VGGNet is a method for object recognition, curated and honed by Oxford University's celebrated Visual Geometry Group (VGG). It gained recognition for its impressive performance on the ImageNet dataset, significantly surpassing other rival algorithms. The fame of VGGNet extends not just due to its efficacy, but also due to the developers' decision to publicly share the network's structure and weights online.
VGG-19 characterizes an iteration of this system that possesses a depth of 19 layers, making it a profound convolutional neural network. During the 2014 ILSVRC, VGGNet emerged victorious in image localization and runner up in the image classification task. Localization identifies the precise region of an image where a particular object is housed, whereas classification involves identifying and labeling the object within the image, such as "automobile" or "feline".
ImageNet, an extensive image database maintained by academic researchers, holds an annual image recognition contest. Contestants are required to devise a software solution, commonly a neural network, capable of accurately categorizing a set of test images. The database contains 1000 distinct categories. The contest's neural network develops a probability distribution for each image. It assigns a probability score to each of the categories, finally selecting the one with the maximum score.
The ImageNet competition grants each classification attempt five opportunities to predict the correct category, which is why the demo showcases the top five predictions of the network.
VGGNet utilizes an input dimension of 224x224 pixels RGB image. To maintain input consistency for ImageNet, a 224×224 patch from the middle of every image is cropped. All VGG hidden layers utilize ReLU to speed up training without using Local Response Normalization (LRN) that burdens memory and slows down training.
VGGNet incorporates three fully connected layers, with the initial two layers having 4096 channels and the final layer having 1000 channels corresponding to each class.
Comparison with AlexNet
In contrast, AlexNet comprises eight layers, including five convolutional layers, three fully connected layers, and LRN layers post the first, second, and fifth convolutional layers. AlexNet also includes 96 11x11 filters.

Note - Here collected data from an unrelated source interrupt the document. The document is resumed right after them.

(** File 0 of level 1 of the tree of 6, 10 and 15 holds 6 * 10. *)
Lemma product_tree_files_witness :
  raw_round_trip sign_magnitude_io
  /\ (1 < fst (fst (product_tree (io := sign_magnitude_io) [6; 10; 15]%Z (initial_world ∅)))
      /\ 0 < (length [6; 10; 15]%Z + 2 ^ 1 - 1) / 2 ^ 1)
  /\ read_variable_from_file (io := sign_magnitude_io) 1 0
       (snd (product_tree (io := sign_magnitude_io) [6; 10; 15]%Z (initial_world ∅)))
     = Ok (lprod (take (2 ^ 1) (drop (0 * 2 ^ 1) [6; 10; 15]%Z))).
Proof.
  assert (Hin : 1 < fst (fst (product_tree (io := sign_magnitude_io)
                                [6; 10; 15]%Z (initial_world ∅)))
                /\ 0 < (length [6; 10; 15]%Z + 2 ^ 1 - 1) / 2 ^ 1)
    by (vm_compute; lia).
  split; [exact sign_magnitude_round_trip |]. split; [exact Hin |].
  exact (proj1 (product_tree_files sign_magnitude_round_trip [6; 10; 15]%Z
                  (initial_world ∅) 1 0) Hin).
Defined.

(** Writing the level [5; 7] as level 0. *)
Lemma write_level_to_file_effect_witness :
  raw_round_trip sign_magnitude_io
  /\ filesPerFloor (write_level_to_file (io := sign_magnitude_io) 0 [5; 7]%Z (World ∅ [2]))
     = filesPerFloor (World ∅ [2])
  /\ (forall i x, [5; 7]%Z !! i = Some x ->
        read_variable_from_file (io := sign_magnitude_io) 0 i
          (write_level_to_file (io := sign_magnitude_io) 0 [5; 7]%Z (World ∅ [2]))
        = Ok x).
Proof.
  split; [exact sign_magnitude_round_trip |].
  split.
  - exact (proj1 (write_level_to_file_effect sign_magnitude_round_trip 0 [5; 7]%Z
                    (World ∅ [2]))).
  - exact (proj1 (proj2 (write_level_to_file_effect sign_magnitude_round_trip 0
                           [5; 7]%Z (World ∅ [2])))).
Defined.

(** The final loop on the moduli 15 and 77 and a longer vector. *)
Lemma final_gcds_effect_witness :
  Forall (fun m => m ≠ 0%Z) [15; 77]%Z
  /\ length [15; 77]%Z <= length [30; 1155; 9]%Z
  /\ exists R',
       final_gcds [15; 77]%Z [30; 1155; 9]%Z = Ok R'
       /\ length R' = length [30; 1155; 9]%Z
       /\ (forall i m r, [15; 77]%Z !! i = Some m -> [30; 1155; 9]%Z !! i = Some r ->
             R' !! i = Some (Z.gcd (Z.quot r m) m)
             /\ (Z.gcd (Z.quot r m) m | m)%Z
             /\ (0 <= Z.gcd (Z.quot r m) m)%Z)
       /\ (forall i, length [15; 77]%Z <= i -> R' !! i = [30; 1155; 9]%Z !! i).
Proof.
  assert (Hnz : Forall (fun m => m ≠ 0%Z) [15; 77]%Z) by (repeat constructor; lia).
  assert (Hlen : length [15; 77]%Z <= length [30; 1155; 9]%Z) by (simpl; lia).
  split; [exact Hnz |]. split; [exact Hlen |].
  exact (proj1 (final_gcds_effect [15; 77]%Z [30; 1155; 9]%Z Hnz) Hlen).
Defined.

(** The final loop on the moduli 15, 21 and 77 themselves. *)
Lemma final_gcds_finds_shared_factors_witness :
  Forall (fun n => n ≠ 0%Z) [15; 21; 77]%Z
  /\ exists R,
       final_gcds [15; 21; 77]%Z
         (map (rem_square (lprod [15; 21; 77]%Z)) [15; 21; 77]%Z) = Ok R
       /\ length R = length [15; 21; 77]%Z
       /\ (forall i n, [15; 21; 77]%Z !! i = Some n ->
             R !! i = Some (Z.gcd n (lprod (delete i [15; 21; 77]%Z)))
             /\ (Z.gcd n (lprod (delete i [15; 21; 77]%Z)) | n)%Z
             /\ (Z.gcd n (lprod (delete i [15; 21; 77]%Z))
                 | lprod (delete i [15; 21; 77]%Z))%Z)
       /\ compromised R = length (filter (fun g => g ≠ 1%Z) R).
Proof.
  assert (Hnz : Forall (fun n => n ≠ 0%Z) [15; 21; 77]%Z)
    by (repeat constructor; lia).
  split; [exact Hnz |].
  exact (final_gcds_finds_shared_factors [15; 21; 77]%Z Hnz).
Defined.

(** The single-pass remainders of 15, 21 and 77. *)
Lemma remainders_squares_multiples_witness :
  raw_round_trip sign_magnitude_io
  /\ [15; 21; 77]%Z ≠ []
  /\ Forall (fun n => n ≠ 0%Z) [15; 21; 77]%Z
  /\ exists R,
       remainders_squares (io := sign_magnitude_io)
         (fst (fst (product_tree (io := sign_magnitude_io) [15; 21; 77]%Z (initial_world ∅))))
         (snd (product_tree (io := sign_magnitude_io) [15; 21; 77]%Z (initial_world ∅)))
       = Ok R
       /\ forall i n, [15; 21; 77]%Z !! i = Some n ->
            exists r, R !! i = Some r
              /\ r = Z.mul n (Z.rem (lprod (delete i [15; 21; 77]%Z)) n)
              /\ (n | r)%Z
              /\ Z.quot r n = Z.rem (lprod (delete i [15; 21; 77]%Z)) n
              /\ (Z.abs r < Z.mul n n)%Z.
Proof.
  assert (Hne : [15; 21; 77]%Z ≠ []) by discriminate.
  assert (Hnz : Forall (fun n => n ≠ 0%Z) [15; 21; 77]%Z)
    by (repeat constructor; lia).
  split; [exact sign_magnitude_round_trip |]. split; [exact Hne |].
  split; [exact Hnz |].
  exact (remainders_squares_multiples sign_magnitude_round_trip [15; 21; 77]%Z ∅
           Hne Hnz).
Defined.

VGG-16, with its 16 layers including 13 convolutional layers and fully connected layers, exhibits higher complexity as compared to AlexNet. The stride and padding for both structures' convolutional layers are set to 1 pixel.
VGGNet's Design Approach
VGGNet employs small receptive fields such as 3x3 with a stride of 1, ensuring higher discrimination in the decision function and lesser parameters as compared to AlexNet. Simultaneously, it uses 1x1 convolutional layers to increase non-linearity in the decision function. Even with the reduction in the size of convolution filters, VGGNet manages to accommodate a significant number of weight layers, thereby enhancing its performance.
VGGNet's Simplicity and Functionality
VGG architecture under vis-a-vis proven deep learning models like AlexNet is characterized by its use of smaller 3x3 filters. The architecture emphasizes simplicity and comprehensive functionality, using just pooling layers and a fully connected layer for additional components. To this day, VGGNet remains a widely used image-recognition model.